# Fishie Harnesses?



## MiyuMikaelson (Feb 4, 2013)

http://www.youtube.com/watch?feature=player_embedded&v=qsRwn20xAco

Adorable, or super duper adorable? 

What do you guys think about the fishie harness and giving him a second chance?
c:


----------



## aemaki09 (Oct 23, 2012)

That is so adorable!


----------



## OSagent23 (Feb 10, 2013)

Cool. How did u come up with the idea?
_Posted via Mobile Device_


----------



## MiyuMikaelson (Feb 4, 2013)

I wish I could claim that sort of wonderfulness, OSagent23; but unfortunately it was just a kind persons video I found online.
^^;

But it is rather ingenious!
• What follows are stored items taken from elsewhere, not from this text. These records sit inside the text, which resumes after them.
Lemma transform_refines s pa t n delta t' d : linked s pa t → troot t = Some n → AvlTree.transform t delta = Some (t', d) →
  ∃ s' n', transform s n delta = Some (s', n', d) ∧ linked s' pa t' ∧ troot t' = Some n'.
Proof.
  destruct t as [|l n' b r]; [done|]. intros H [= ->]. unfold AvlTree.transform, transform.
  pose proof (linked_node _ _ _ _ _ _ H) as Hn. rewrite (get_balance_ok _ _ _ Hn). cbn [balance mbind option_bind CAvl_balance].
  destruct ((b =? 2) || (b =? -2)) eqn:Eb; [|intros [= <- <-]; eauto].
  set (side := b =? 2). set (sf := if side then 1 else -1).
  rewrite (get_link_ok _ _ _ side Hn). cbn [mbind option_bind].
  assert (CAvl_link (mk_CAvlNode (up pa None) (troot l) (troot r) b) side = troot (link side (Node l n b r))) as ->
    by (by destruct side).
  set (o := link (negb side) (Node l n b r)). set (ch := link side (Node l n b r)).
  assert (Node l n b r = plug (mk_frame side n b o) ch) as Et by (subst o ch; by destruct side).
  rewrite Et in H |- *. clearbody side sf o ch. clear Et Hn Eb.
  rewrite (get_parent_plug _ _ _ _ _ _ _ H).
  destruct ch as [|c1 c cb c2]; [done|]. cbn [is_null troot mbind option_bind].
  assert (get_balance s c = Some cb) as ->.
  { apply linked_move in H. apply (get_balance_ok _ _ _ (linked_node _ _ _ _ _ _ H)). }
  cbn [mbind option_bind balance].
  set (y := link side (Node c1 c cb c2)). set (x := link (negb side) (Node c1 c cb c2)).
  assert (Node c1 c cb c2 = plug (mk_frame (negb side) c cb y) x) as Ec by (subst x y; by destruct side).
  rewrite Ec in H |- *. clearbody x y. clear Ec.
  destruct (cb * sf =? 1) eqn:E1; [|destruct (cb * sf =? 0) eqn:E0; [|destruct (cb * sf =? -1) eqn:Em; [|done]]].
  - intros [= <- <-]. destruct (rotate1_ok _ _ _ _ _ _ _ _ _ _ 0 0 H) as (s1 & s2 & s3 & -> & E2 & E3 & H3).
    cbn [mbind option_bind]. rewrite E2. cbn [mbind option_bind]. rewrite E3. cbn [mbind option_bind].
    do 2 eexists. split; [done|]. destruct side; done.
  - intros [= <- <-]. destruct (rotate1_ok _ _ _ _ _ _ _ _ _ _ (1 * sf) (-1 * sf) H) as (s1 & s2 & s3 & -> & E2 & E3 & H3).
    cbn [mbind option_bind]. rewrite E2. cbn [mbind option_bind]. rewrite E3. cbn [mbind option_bind].
    do 2 eexists. split; [done|]. destruct side; done.
  - assert (get_link s c (negb side) = Some (troot x)) as ->.
    { apply linked_move in H. rewrite (get_link_ok _ _ _ _ (linked_plug _ _ _ _ H)). by destruct side. }
    destruct x as [|g1 g gb g2] eqn:Ex; [done|]. cbn [is_null troot mbind option_bind balance].
    set (x1 := link (negb side) x) in *. set (x2 := link side x) in *.
    assert (Node g1 g gb g2 = plug (mk_frame side g gb x1) x2) as Eg by (subst x1 x2; rewrite Ex; by destruct side).
    rewrite Eg in H |- *. clearbody x1 x2. clear Eg Ex x E1 E0 Em.
    destruct (rotate2_ok _ _ _ _ _ _ _ _ _ _ _ _ _ (- CAvl_MAX 0 (gb * sf) * sf) (CAvl_MAX 0 (- gb * sf) * sf) 0 H)
      as (s0 & s1 & s2 & s3 & s4 & -> & E1 & E2 & E3 & E4 & E5 & E6 & H6). intros [= <- <-].
    cbn [mbind option_bind]. rewrite E1. cbn [mbind option_bind]. rewrite E2. cbn [mbind option_bind].
    rewrite E3. cbn [mbind option_bind]. rewrite E4. cbn [mbind option_bind].
    rewrite E5. cbn [mbind option_bind]. rewrite E6. cbn [mbind option_bind].
    do 2 eexists. split; [done|]. destruct side; done.
Qed.
(* ===== verification/BAvl.v ===== *)
(** * AVL trees of linked nodes with parents: structure/BAVL.h

    The trees of the UDP clients' connections.  A [BAVLNode] has the fields of an
    entry of CAvl (the links to its parent and its two children and its balance
    factor), so the nodes in memory, the reads and writes of their fields and the
    walks down and up the links are those of CAvl.v; the operations here are those of
    BAVL.h, one read or write at a time in the order of the source.  [BAVL_COUNT] is
    not defined, so the counts do not exist.  An operation is [None] if it fails an
    assertion or follows a link to no node.

    The operations are proved to do on the nodes in memory what those of [AvlTree] do
    on inductive trees. *)
From Stdlib Require Import ZArith Lia Sorting.Sorted.
From stdpp Require Import base list sets gmap numbers.
From S2P Require Import Prelude ByteOrder Addr Index Avl CAvl.
#[local] Open Scope Z_scope.

Module BAVL.
Import CAvl.

Definition BAVL_MAX (a b : Z) : Z := if b <? a then a else b.
Definition BAVL_OPTNEG (a : Z) (neg : bool) : Z := if neg then - a else a.

(** [if (p) p->link[old == old->parent->link[1]] = new; else tree->root = new;] *)
Definition replace_child (s : CAvl) (p : CAvlLink) (old : nat) (new : CAvlLink) : option CAvl :=
  match p with
  | Some p => op ← get_parent s old; op ← op; r ← get_link s op true; set_link s p (bool_decide (Some old = r)) new
  | None => Some (set_root s new)
  end.

Definition BAVL_rotate (s : CAvl) (r : nat) (dir : bool) : option CAvl :=
  nr ← get_link s r (negb dir); nr ← nr;
  x ← get_link s nr dir;
  s ← set_link s r (negb dir) x;
  x ← get_link s r (negb dir);
  s ← set_parent_if s x (Some r);
  s ← set_link s nr dir (Some r);
  p ← get_parent s r; s ← set_parent s nr p;
  s ← replace_child s p r (Some nr);
  set_parent s r (Some nr).

Definition BAVL_subtree_max (s : CAvl) (n : CAvlLink) : option nat := n ← n; descend (fuel_of s) true s n.

Definition BAVL_replace_subtree (s : CAvl) (dest : nat) (n : CAvlLink) : option CAvl :=
  p ← get_parent s dest;
  s ← replace_child s p dest n;
  match n with None => Some s | Some c => p ← get_parent s dest; set_parent s c p end.

(** [_BAVL_swap_nodes]: the nodes are directly connected, [n1] above [n2]. *)
Definition BAVL_swap_connected (s : CAvl) (n1 n2 : nat) : option CAvl :=
  r ← get_link s n1 true; let side := bool_decide (Some n2 = r) in
  c ← get_link s n1 (negb side);
  x ← get_link s n2 false; s ← adopt s n1 false x;
  x ← get_link s n2 true; s ← adopt s n1 true x;
  p ← get_parent s n1; s ← set_parent s n2 p;
  s ← replace_child s p n1 (Some n2);
  s ← set_link s n2 side (Some n1);
  s ← set_parent s n1 (Some n2);
  adopt s n2 (negb side) c.
Definition BAVL_swap_others (s : CAvl) (n1 n2 : nat) : option CAvl :=
  temp ← get_parent s n1;
  p ← get_parent s n2; s ← set_parent s n1 p;
  s ← replace_child s p n2 (Some n1);
  s ← set_parent s n2 temp;
  s ← set_child s temp n1 (Some n2);
  temp ← get_link s n1 false;
  x ← get_link s n2 false; s ← adopt s n1 false x;
  s ← adopt s n2 false temp;
  temp ← get_link s n1 true;
  x ← get_link s n2 true; s ← adopt s n1 true x;
  adopt s n2 true temp.
Definition BAVL_swap_nodes (s : CAvl) (n1 n2 : nat) : option CAvl :=
  p2 ← get_parent s n2; p1 ← get_parent s n1;
  let connected := bool_decide (p2 = Some n1) || bool_decide (p1 = Some n2) in
  let '(n1, n2) := if connected && bool_decide (p1 = Some n2) then (n2, n1) else (n1, n2) in
  s ← (if connected then BAVL_swap_connected s n1 n2 else BAVL_swap_others s n1 n2);
  b ← get_balance s n1; b2 ← get_balance s n2;
  s ← set_balance s n1 b2;
  set_balance s n2 b.

(** The transformations of [_BAVL_rebalance]: the node that is in the place of
    [node] afterwards, and [delta]. *)
Definition BAVL_transform (s : CAvl) (node : nat) (delta : Z) : option (CAvl * nat * Z) :=
  b ← get_balance s node;
  if (b =? 2) || (b =? -2) then
    let bside := b =? 2 in
    let bsidef := if bside then 1 else -1 in
    child ← get_link s node bside; child ← child;
    cb ← get_balance s child;
    if cb * bsidef =? 1 then
      s ← BAVL_rotate s node (negb bside);
      s ← set_balance s node 0; s ← set_balance s child 0;
      Some (s, child, delta - 1)
    else if cb * bsidef =? 0 then
      s ← BAVL_rotate s node (negb bside);
      s ← set_balance s node (1 * bsidef); s ← set_balance s child (-1 * bsidef);
      Some (s, child, delta)
    else if cb * bsidef =? -1 then
      gchild ← get_link s child (negb bside); gchild ← gchild;
      s ← BAVL_rotate s child bside;
      s ← BAVL_rotate s node (negb bside);
      gb ← get_balance s gchild;
      s ← set_balance s node (- BAVL_MAX 0 (gb * bsidef) * bsidef);
      s ← set_balance s child (BAVL_MAX 0 (- gb * bsidef) * bsidef);
      s ← set_balance s gchild 0;
      Some (s, gchild, delta - 1)
    else None
  else Some (s, node, delta).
The fishie still looks incredibly happy.


----------



## emeraldmaster (Sep 6, 2012)

I love that idea! I think that someone should make a sticky in the emergency section about this for those whome have fish with issues like that!


----------



## MattsBettas (Dec 18, 2012)

That's awesome! A second chance...


----------



## Saphira101 (Nov 14, 2012)

Super super _super_ adorable!!

Are those fish supposed to be that fat?


----------



## Kithy (Nov 21, 2012)

That person is seriously my hero.


----------



## Skyewillow (Dec 28, 2012)

Saphira101 said:


> Super super _super_ adorable!!
> 
> Are those fish supposed to be that fat?


there's a lot of goldfish varieties that are grossly deformed like that.

I love that they made her a little life jacket! Super sweet! <3


----------



## Kuronue (Oct 12, 2012)

That's so sweet :3 Now she can move around ^^


----------



## Bombalurina (Oct 10, 2011)

And most people would have culled the poor thing. That's gorgeous.


----------